紫陽花ロマンス
やっぱり、今日は長い傘を持ってくるべきだったのかなぁ……と少し後悔。
きっと夕立だから少し待てば止みそうだけど、そんな時間はない。早く帰らなければ、私を待ってる人がいる。
時刻は17時15分。
この雨の中、私は出て行く決意をした。続々と店内へと入ってくる人波に逆行して。
一つ目の自動ドアを抜けたら、耳鳴りのような雨音。平衡感覚がおかしくなったみたいで、目眩に襲われた。

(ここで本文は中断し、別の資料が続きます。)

(** ** Empty bindings *)

(** Under the empty binding set both [substitute_variables] and
    [resolve_variable_chains] return the term they are given, variables
    included. *)
Theorem empty_bindings_change_nothing t :
  hashable_names t = true ->
  substitute_variables t [] = Ok t /\
  (forall fuel, height t < fuel -> resolve_variable_chains fuel t [] = Ok t).
Proof.
  induction t as [a|items IH] using term_induction; intros Hh.
  { split; [reflexivity|]. intros [|fuel] Hf; [lia|reflexivity]. }
  simpl in Hh.
  assert (Hitems : get_variable_name (PList items) = None ->
            Forall (fun x =>
              substitute_variables x [] = Ok x /\
              (forall fuel, height x < fuel ->
                 resolve_variable_chains fuel x [] = Ok x)) items).
  { intros E. rewrite E in Hh. rewrite forallb_forall in Hh.
    rewrite Forall_forall in IH. apply Forall_forall. intros x Hx.
    apply IH; [exact Hx|]. apply Hh, list_elem_of_In, Hx. }
  split.
  - simpl. destruct (get_variable_name (PList items)) as [[a|l]|];
      [reflexivity|discriminate|].
    rewrite mapM_id; [reflexivity|].
    eapply Forall_impl; [apply Hitems; reflexivity|]. intros x [Hx _]. exact Hx.
  - intros [|fuel] Hf; [lia|]. simpl resolve_variable_chains.
    destruct (get_variable_name (PList items)) as [[a|l]|];
      [reflexivity|discriminate|].
    rewrite mapM_id; [reflexivity|].
    specialize (Hitems eq_refl). rewrite Forall_forall in Hitems.
    apply Forall_forall. intros x Hx. apply Hitems; [exact Hx|].
    pose proof (height_item x items Hx). lia.
Qed.

Lemma empty_bindings_change_nothing_witness :
  substitute_variables (PList [Family.v "a"; Family.v "b"]) []
  = Ok (PList [Family.v "a"; Family.v "b"]).
Proof.
  destruct (empty_bindings_change_nothing (PList [Family.v "a"; Family.v "b"])
              eq_refl) as (H & _).
  exact H.
Defined.

(** ** Conjunctions with [<] *)

Lemma for_each_all_nil {A B} (f : A -> M (list B)) (l : list A) :
  (forall x st r st', f x st = Ok (r, st') -> r = []) ->
  forall st r st', for_each f l st = Ok (r, st') -> r = [].
Proof.
  intros Hf. induction l as [|x l IH]; intros st r st' H; simpl in H.
  - apply mret_ok in H as [-> _]. reflexivity.
  - step H as ys st1 H1. step H as rest st2 H2. apply mret_ok in H as [-> _].
    apply Hf in H1 as ->. apply IH in H2 as ->. reflexivity.
Qed.

Lemma less_than_goal_builtin goal :
  less_than_goal goal = true -> is_builtin_predicate goal = true.
Proof.
  destruct goal as [a|[|[a|[|tag [|pn [|? ?]]]] [|arg rest]]];
    simpl; try discriminate.
  intros H. apply andb_true_iff in H as [-> ->].
  simpl. rewrite !orb_true_r. reflexivity.
Qed.

Lemma solve_builtin_less_than randint self fuel goal b st sols st' :
  less_than_goal goal = true ->
  solve_builtin randint self fuel goal b st = Ok (sols, st') ->
  sols = [] /\ st' = st.
Proof.
  destruct goal as [a|[|[a|[|tag [|pn [|? ?]]]] [|arg rest]]];
    simpl; try discriminate.
  intros H. apply andb_true_iff in H as [Ht Hp].
  apply is_str_true in Ht as ->. apply is_str_true in Hp as ->.
  destruct fuel as [|fuel]; [discriminate|].
  simpl. unfold mbind, lift. simpl. intros E.
  apply mret_ok in E as [-> ->]. split; reflexivity.
Qed.

(** [<] is recognised as a built-in but has no implementation: a
    conjunction that contains a [<] goal, at any position, never has a
    solution. *)
Theorem conjunction_with_less_than_fails
    randint self fuel goals b st sols st' :
  Exists (fun goal => less_than_goal goal = true) goals ->
  solve_body randint self fuel (PList goals) b st = Ok (sols, st') ->
  sols = [].
Proof.
  revert goals b st sols st'.
  induction fuel as [|fuel IH]; intros goals b st sols st' Hex H;
    [discriminate|].
  destruct goals as [|first_goal rest_goals]; [inversion Hex|].
  simpl in H. step H as fs st1 H1.
  apply Exists_cons in Hex as [Hfirst|Hrest].
  - rewrite (less_than_goal_builtin _ Hfirst) in H1.
    apply (solve_builtin_less_than _ _ _ _ _ _ _ _ Hfirst) in H1 as [-> ->].
    simpl in H. apply mret_ok in H as [-> _]. reflexivity.
  - eapply for_each_all_nil; [|exact H].
    intros x s r s' Hx. destruct rest_goals; [inversion Hrest|].
    eapply IH; [exact Hrest|exact Hx].
Qed.

Lemma conjunction_with_less_than_fails_witness :
  exists sols st',
    solve_body Family.distinct_draws Tiny.self 8
      (PList [Tiny.goal; less_goal]) 1 Tiny.st0 = Ok (sols, st') /\
    sols = [].
Proof.
  eexists _, _. split; [vm_compute; reflexivity|].
  eapply (conjunction_with_less_than_fails Family.distinct_draws Tiny.self 8
            [Tiny.goal; less_goal] 1 Tiny.st0).
  - right. left. reflexivity.
  - vm_compute. reflexivity.
Defined.

(** ** The facts loop *)

Lemma copy_unify_run fuel goal fact b d' (ok : bool) st :
  unify fuel goal fact (deref (heap st) b) = Ok (d', ok) ->
  mbind (deepcopy b) (fun c =>
    mbind (unify_at fuel goal fact c) (fun result_bindings =>
      mret (option_list result_bindings))) st
  = Ok (if ok then [next st] else [], alloc d' st).
Proof.
  intros Hu.
  assert (E : deref (<[next st := deref (heap st) b]> (heap st)) (next st)
              = deref (heap st) b) by apply (deref_alloc _ st).
  unfold mbind, deepcopy, unify_at, mbind, load, lift, store, mret.
  simpl. rewrite E, Hu. simpl. rewrite insert_insert_eq.
  destruct ok; reflexivity.
Qed.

二つ目の自動ドアを抜けたら、さあっという音が私を包み込む。
耳を塞がれたような閉塞感と、周りから遮断されたような感覚は一瞬。すぐに路面を叩きつける激しい雨音が、急き立てるように耳に飛び込んできた。
痛そう……
声に出さないけど、心の中で呟く。
雨で霞んだ視界の向こうで、路面で踊る水しぶきが白く舞い上がっている。
足が止まって動けない。
こんな所に出て行かなければならないのか。
もちろん雨が降るとは思っていなかったから、レインシューズなど履いていない。ごく普通のローヒールのパンプス、合皮なのがせめてもの救いなのかな。